=== PROBLEM TO SOLVE ===
List all lines of the data that include the string "with".

=== Stored data entries ===
Content starts

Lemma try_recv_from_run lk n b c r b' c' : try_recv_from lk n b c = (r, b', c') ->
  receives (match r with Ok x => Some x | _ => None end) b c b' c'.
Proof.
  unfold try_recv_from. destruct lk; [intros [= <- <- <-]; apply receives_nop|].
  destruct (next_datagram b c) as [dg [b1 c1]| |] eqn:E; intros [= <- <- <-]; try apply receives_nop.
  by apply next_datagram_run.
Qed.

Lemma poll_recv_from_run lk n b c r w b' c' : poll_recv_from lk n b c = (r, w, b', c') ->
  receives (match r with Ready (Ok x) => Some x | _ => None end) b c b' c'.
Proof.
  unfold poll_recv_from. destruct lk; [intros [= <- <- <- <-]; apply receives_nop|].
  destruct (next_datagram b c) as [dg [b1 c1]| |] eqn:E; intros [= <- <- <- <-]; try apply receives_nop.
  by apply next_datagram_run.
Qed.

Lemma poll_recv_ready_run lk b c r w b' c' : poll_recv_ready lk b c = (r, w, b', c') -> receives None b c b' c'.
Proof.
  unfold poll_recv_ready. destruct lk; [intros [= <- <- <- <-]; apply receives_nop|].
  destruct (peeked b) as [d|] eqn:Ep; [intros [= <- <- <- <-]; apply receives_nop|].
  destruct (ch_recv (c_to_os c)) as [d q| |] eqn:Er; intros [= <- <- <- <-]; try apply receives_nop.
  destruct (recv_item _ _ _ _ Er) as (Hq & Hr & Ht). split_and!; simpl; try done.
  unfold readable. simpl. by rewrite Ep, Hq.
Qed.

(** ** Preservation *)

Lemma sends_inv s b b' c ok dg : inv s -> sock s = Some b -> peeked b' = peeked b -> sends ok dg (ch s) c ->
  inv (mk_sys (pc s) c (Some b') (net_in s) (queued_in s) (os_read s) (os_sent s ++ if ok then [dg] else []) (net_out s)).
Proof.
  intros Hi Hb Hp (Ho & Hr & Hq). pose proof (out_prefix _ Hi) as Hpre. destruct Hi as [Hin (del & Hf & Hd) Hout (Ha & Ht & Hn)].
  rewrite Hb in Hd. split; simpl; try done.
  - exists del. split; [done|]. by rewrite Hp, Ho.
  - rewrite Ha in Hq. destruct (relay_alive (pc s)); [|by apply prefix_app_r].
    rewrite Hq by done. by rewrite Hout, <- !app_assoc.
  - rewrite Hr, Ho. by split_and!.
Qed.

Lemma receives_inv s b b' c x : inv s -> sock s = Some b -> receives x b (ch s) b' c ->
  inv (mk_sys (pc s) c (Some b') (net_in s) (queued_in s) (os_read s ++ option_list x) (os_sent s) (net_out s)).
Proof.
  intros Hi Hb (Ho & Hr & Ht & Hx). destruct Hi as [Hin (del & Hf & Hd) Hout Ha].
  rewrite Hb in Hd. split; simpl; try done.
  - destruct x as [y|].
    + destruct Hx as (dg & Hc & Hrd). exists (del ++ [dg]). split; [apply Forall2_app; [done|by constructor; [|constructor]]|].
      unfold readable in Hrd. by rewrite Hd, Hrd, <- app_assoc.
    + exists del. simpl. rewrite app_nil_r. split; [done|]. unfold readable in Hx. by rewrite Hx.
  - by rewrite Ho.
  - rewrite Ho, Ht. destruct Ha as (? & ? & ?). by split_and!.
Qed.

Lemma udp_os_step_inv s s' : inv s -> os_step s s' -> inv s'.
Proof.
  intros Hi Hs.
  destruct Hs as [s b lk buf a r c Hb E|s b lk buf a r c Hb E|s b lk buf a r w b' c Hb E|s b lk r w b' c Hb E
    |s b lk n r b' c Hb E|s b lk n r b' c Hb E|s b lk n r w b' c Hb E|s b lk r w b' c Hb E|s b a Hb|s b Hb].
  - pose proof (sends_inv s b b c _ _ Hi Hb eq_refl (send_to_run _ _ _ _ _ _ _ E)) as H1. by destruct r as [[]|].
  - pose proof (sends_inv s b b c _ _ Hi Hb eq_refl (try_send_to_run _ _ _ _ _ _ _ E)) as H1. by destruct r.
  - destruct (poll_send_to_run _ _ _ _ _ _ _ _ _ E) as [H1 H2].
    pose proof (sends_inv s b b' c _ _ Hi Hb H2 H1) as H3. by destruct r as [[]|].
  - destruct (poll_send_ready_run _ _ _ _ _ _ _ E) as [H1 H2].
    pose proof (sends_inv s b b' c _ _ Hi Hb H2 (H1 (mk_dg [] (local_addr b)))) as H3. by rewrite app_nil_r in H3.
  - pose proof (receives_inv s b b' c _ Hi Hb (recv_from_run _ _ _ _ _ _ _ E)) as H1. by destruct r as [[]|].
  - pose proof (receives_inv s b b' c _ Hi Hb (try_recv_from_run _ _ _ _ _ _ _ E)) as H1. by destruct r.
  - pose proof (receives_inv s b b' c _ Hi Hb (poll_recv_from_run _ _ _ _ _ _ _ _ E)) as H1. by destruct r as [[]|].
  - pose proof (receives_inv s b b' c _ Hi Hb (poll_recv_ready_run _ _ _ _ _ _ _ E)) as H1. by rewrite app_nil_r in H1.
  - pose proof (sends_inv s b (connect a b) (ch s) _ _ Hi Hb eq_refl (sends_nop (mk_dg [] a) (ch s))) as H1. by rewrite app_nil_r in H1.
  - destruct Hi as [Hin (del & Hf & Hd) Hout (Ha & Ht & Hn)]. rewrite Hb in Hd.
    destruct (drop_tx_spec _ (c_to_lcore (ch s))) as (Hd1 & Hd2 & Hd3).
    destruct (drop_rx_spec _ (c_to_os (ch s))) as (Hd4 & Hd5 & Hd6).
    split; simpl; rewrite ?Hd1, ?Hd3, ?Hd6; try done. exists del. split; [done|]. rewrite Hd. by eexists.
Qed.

Content ends

=== SOLUTION ===
  receives (match r with Ok x => Some x | _ => None end) b c b' c'.
  receives (match r with Ready (Ok x) => Some x | _ => None end) b c b' c'.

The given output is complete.